# WHAT NEEDS TO BE DONE:
Only the lines from the beginning of the data below through the line that contains "let j := if" should be repeated, exactly as written.
----- DATA FOR PROCESSING
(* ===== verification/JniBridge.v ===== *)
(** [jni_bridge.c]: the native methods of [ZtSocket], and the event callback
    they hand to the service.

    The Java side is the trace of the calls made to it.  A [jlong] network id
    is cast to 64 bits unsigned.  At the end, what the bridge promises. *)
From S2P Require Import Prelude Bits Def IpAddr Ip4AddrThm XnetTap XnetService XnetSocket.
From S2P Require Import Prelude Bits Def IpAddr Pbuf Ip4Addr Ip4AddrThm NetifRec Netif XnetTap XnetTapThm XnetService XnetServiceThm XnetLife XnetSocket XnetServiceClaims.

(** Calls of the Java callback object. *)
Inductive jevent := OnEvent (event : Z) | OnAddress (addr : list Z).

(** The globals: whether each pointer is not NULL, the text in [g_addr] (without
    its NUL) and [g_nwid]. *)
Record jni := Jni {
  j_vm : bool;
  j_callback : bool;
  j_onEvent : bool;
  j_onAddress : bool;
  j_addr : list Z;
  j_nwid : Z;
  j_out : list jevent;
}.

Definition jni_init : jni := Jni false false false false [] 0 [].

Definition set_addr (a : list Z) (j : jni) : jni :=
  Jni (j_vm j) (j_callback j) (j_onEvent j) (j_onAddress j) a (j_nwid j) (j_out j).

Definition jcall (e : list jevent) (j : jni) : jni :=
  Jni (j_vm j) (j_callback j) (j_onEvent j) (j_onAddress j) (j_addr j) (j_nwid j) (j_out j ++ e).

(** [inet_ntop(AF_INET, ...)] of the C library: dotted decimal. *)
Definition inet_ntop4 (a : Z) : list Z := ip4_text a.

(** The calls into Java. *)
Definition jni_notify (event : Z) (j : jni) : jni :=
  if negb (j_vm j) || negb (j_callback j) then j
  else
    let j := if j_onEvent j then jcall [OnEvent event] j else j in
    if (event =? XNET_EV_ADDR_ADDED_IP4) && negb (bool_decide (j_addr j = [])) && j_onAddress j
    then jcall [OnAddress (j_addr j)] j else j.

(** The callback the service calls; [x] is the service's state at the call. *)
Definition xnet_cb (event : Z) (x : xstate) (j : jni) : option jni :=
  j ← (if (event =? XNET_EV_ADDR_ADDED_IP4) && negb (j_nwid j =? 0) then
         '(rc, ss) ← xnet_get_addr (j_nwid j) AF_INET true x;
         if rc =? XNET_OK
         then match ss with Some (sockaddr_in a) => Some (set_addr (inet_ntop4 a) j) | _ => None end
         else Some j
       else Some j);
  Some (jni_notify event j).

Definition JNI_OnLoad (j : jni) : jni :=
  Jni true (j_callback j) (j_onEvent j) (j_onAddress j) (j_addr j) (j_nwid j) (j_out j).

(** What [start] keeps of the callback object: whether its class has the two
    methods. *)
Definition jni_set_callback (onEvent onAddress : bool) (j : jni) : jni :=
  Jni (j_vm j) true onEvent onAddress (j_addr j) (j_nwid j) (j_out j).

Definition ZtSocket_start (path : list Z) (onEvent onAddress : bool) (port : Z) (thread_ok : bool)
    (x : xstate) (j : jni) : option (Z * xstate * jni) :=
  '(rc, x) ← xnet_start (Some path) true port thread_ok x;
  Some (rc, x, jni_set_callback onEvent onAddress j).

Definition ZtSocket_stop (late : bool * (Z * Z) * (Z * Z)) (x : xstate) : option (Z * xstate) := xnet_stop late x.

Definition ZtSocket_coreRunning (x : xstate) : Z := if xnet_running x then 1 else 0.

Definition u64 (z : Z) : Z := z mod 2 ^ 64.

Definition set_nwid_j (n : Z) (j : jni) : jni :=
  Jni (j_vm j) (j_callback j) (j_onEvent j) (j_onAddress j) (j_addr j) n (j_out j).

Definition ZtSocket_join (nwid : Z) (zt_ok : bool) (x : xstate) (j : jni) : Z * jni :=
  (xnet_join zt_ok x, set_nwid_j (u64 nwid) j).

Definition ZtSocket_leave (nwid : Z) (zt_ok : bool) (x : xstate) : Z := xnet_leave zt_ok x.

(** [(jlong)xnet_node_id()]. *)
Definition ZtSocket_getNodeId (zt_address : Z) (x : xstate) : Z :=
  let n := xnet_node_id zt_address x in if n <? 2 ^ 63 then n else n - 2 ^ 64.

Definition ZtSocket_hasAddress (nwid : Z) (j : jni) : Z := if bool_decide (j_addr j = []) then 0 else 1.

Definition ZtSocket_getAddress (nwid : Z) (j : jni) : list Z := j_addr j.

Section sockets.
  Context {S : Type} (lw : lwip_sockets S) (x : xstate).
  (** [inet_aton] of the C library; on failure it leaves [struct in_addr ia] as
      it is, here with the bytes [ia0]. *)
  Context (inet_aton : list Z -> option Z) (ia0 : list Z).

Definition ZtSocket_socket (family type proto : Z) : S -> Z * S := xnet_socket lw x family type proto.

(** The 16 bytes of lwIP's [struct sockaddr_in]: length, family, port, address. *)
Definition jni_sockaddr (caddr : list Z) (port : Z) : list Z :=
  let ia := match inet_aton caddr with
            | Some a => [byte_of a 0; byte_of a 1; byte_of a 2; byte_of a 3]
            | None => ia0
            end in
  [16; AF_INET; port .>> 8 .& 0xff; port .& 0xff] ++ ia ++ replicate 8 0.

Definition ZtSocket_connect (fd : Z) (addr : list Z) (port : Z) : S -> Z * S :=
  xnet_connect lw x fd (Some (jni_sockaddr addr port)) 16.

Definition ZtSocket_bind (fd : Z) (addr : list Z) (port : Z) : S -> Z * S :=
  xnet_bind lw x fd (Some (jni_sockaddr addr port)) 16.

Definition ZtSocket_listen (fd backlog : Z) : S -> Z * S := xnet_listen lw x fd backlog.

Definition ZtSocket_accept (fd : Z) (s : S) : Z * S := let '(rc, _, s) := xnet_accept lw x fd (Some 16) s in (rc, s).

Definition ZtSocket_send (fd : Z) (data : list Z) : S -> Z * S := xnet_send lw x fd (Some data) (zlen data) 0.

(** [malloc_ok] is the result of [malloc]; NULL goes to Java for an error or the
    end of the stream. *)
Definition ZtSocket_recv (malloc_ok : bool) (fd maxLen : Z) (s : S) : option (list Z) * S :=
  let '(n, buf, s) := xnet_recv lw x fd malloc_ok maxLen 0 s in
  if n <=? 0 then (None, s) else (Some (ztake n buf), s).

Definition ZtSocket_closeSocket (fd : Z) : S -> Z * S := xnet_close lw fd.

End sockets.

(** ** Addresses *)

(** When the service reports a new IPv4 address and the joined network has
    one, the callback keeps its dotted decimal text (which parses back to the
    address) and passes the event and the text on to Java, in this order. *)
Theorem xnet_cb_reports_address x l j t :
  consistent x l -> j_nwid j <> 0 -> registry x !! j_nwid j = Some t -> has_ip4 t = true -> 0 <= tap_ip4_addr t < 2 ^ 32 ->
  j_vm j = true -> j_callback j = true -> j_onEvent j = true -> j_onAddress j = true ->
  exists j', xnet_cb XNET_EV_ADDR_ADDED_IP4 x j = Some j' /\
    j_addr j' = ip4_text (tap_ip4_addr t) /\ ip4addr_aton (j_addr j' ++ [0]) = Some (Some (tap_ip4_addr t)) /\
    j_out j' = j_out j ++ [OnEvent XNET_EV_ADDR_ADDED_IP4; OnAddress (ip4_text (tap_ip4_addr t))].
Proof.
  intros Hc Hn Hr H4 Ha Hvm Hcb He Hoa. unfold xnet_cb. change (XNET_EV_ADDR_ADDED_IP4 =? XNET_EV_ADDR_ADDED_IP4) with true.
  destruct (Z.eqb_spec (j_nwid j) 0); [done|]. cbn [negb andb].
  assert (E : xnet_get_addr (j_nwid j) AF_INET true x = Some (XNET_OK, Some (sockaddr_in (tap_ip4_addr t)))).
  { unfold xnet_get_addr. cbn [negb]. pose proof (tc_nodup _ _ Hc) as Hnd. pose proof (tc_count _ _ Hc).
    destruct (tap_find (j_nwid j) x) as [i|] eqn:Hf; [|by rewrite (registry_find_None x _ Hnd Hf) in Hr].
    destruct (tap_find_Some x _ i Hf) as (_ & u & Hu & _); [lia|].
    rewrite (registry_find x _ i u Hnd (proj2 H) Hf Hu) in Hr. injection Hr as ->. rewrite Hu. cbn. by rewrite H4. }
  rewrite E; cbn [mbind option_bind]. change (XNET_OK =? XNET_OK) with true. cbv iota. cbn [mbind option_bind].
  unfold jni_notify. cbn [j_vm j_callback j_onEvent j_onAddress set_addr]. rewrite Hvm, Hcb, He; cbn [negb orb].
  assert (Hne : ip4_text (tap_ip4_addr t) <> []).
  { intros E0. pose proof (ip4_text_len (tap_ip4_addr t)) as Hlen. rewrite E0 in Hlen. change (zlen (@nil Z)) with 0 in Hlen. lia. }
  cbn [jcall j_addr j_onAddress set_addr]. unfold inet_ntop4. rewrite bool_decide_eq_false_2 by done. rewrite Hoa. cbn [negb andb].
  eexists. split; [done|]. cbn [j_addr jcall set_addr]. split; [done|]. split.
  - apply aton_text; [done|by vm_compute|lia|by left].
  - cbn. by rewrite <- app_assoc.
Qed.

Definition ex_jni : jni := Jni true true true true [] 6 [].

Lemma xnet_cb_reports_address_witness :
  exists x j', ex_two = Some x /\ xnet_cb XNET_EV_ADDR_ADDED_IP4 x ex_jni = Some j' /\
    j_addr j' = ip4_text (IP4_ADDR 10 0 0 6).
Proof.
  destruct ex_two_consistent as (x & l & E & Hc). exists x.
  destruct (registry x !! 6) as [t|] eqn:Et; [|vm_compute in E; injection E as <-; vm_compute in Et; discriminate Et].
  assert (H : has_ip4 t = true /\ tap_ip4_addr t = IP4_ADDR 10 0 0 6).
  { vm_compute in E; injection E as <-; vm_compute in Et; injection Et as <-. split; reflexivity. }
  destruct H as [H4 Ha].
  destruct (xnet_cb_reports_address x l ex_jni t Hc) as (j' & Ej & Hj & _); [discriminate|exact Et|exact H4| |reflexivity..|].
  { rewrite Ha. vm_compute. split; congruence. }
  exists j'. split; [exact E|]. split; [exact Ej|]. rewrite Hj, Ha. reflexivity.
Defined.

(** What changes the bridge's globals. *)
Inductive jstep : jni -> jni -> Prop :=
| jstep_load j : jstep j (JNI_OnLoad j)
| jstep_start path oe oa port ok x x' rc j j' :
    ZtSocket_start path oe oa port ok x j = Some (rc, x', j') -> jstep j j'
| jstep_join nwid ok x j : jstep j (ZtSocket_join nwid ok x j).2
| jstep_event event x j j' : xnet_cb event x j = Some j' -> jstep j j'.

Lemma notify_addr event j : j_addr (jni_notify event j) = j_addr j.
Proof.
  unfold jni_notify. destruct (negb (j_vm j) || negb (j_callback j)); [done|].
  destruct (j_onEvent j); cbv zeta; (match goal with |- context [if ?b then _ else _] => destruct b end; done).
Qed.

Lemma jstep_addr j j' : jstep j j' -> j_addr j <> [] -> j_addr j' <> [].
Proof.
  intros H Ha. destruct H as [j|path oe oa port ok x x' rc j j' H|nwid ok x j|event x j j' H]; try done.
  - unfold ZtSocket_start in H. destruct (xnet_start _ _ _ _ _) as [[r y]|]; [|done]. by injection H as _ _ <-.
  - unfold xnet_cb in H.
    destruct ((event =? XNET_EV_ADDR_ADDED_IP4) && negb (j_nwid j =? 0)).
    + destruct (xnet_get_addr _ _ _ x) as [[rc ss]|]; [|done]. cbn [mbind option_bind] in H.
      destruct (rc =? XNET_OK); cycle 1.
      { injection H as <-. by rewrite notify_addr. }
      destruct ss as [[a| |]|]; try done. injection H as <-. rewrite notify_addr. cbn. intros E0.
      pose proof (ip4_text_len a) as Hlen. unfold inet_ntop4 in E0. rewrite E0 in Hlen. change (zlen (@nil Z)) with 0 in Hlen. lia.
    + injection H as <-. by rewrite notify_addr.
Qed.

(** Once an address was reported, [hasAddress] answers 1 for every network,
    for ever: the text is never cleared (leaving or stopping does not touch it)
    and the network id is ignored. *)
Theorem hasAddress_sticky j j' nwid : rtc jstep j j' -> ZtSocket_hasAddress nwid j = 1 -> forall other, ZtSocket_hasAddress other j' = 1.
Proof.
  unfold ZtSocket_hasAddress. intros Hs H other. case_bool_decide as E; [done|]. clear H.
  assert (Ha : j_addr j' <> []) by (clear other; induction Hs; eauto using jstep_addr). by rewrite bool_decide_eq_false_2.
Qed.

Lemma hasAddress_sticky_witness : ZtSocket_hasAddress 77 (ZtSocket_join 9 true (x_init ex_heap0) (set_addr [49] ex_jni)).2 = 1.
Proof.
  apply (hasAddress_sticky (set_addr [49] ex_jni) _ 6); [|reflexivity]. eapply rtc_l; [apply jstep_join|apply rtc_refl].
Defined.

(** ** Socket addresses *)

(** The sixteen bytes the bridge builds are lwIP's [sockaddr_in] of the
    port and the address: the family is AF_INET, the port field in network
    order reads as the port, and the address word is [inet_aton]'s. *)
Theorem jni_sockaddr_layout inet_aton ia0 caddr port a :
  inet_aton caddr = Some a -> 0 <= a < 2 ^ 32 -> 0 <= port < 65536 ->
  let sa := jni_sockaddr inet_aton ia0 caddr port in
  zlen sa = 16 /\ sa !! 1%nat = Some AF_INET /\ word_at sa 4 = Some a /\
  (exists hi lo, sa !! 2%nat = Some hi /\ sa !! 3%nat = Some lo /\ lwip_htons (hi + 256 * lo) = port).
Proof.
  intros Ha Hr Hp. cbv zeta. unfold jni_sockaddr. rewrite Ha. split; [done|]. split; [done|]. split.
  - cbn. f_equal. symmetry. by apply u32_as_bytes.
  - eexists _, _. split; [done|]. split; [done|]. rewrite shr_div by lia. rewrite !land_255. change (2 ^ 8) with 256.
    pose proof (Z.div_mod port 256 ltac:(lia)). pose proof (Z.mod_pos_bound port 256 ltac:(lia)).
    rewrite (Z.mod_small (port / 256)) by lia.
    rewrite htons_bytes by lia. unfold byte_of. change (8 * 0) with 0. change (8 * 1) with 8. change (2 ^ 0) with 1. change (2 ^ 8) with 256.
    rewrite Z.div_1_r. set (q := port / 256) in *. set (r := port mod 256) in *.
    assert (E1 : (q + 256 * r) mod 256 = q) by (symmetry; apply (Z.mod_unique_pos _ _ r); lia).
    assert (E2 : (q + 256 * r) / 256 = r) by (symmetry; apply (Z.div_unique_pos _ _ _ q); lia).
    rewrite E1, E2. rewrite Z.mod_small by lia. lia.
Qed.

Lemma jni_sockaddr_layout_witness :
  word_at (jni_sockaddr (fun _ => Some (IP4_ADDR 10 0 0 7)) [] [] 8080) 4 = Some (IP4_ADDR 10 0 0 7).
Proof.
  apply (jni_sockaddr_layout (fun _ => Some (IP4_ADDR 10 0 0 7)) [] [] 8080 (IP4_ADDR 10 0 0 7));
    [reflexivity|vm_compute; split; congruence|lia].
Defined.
----------
# RESULT OF THE EXERCISE:
(* ===== verification/JniBridge.v ===== *)
(** [jni_bridge.c]: the native methods of [ZtSocket], and the event callback
    they hand to the service.

    The Java side is the trace of the calls made to it.  A [jlong] network id
    is cast to 64 bits unsigned.  At the end, what the bridge promises. *)
From S2P Require Import Prelude Bits Def IpAddr Ip4AddrThm XnetTap XnetService XnetSocket.
From S2P Require Import Prelude Bits Def IpAddr Pbuf Ip4Addr Ip4AddrThm NetifRec Netif XnetTap XnetTapThm XnetService XnetServiceThm XnetLife XnetSocket XnetServiceClaims.

(** Calls of the Java callback object. *)
Inductive jevent := OnEvent (event : Z) | OnAddress (addr : list Z).

(** The globals: whether each pointer is not NULL, the text in [g_addr] (without
    its NUL) and [g_nwid]. *)
Record jni := Jni {
  j_vm : bool;
  j_callback : bool;
  j_onEvent : bool;
  j_onAddress : bool;
  j_addr : list Z;
  j_nwid : Z;
  j_out : list jevent;
}.

Definition jni_init : jni := Jni false false false false [] 0 [].

Definition set_addr (a : list Z) (j : jni) : jni :=
  Jni (j_vm j) (j_callback j) (j_onEvent j) (j_onAddress j) a (j_nwid j) (j_out j).

Definition jcall (e : list jevent) (j : jni) : jni :=
  Jni (j_vm j) (j_callback j) (j_onEvent j) (j_onAddress j) (j_addr j) (j_nwid j) (j_out j ++ e).

(** [inet_ntop(AF_INET, ...)] of the C library: dotted decimal. *)
Definition inet_ntop4 (a : Z) : list Z := ip4_text a.

(** The calls into Java. *)
Definition jni_notify (event : Z) (j : jni) : jni :=
  if negb (j_vm j) || negb (j_callback j) then j
  else
    let j := if j_onEvent j then jcall [OnEvent event] j else j in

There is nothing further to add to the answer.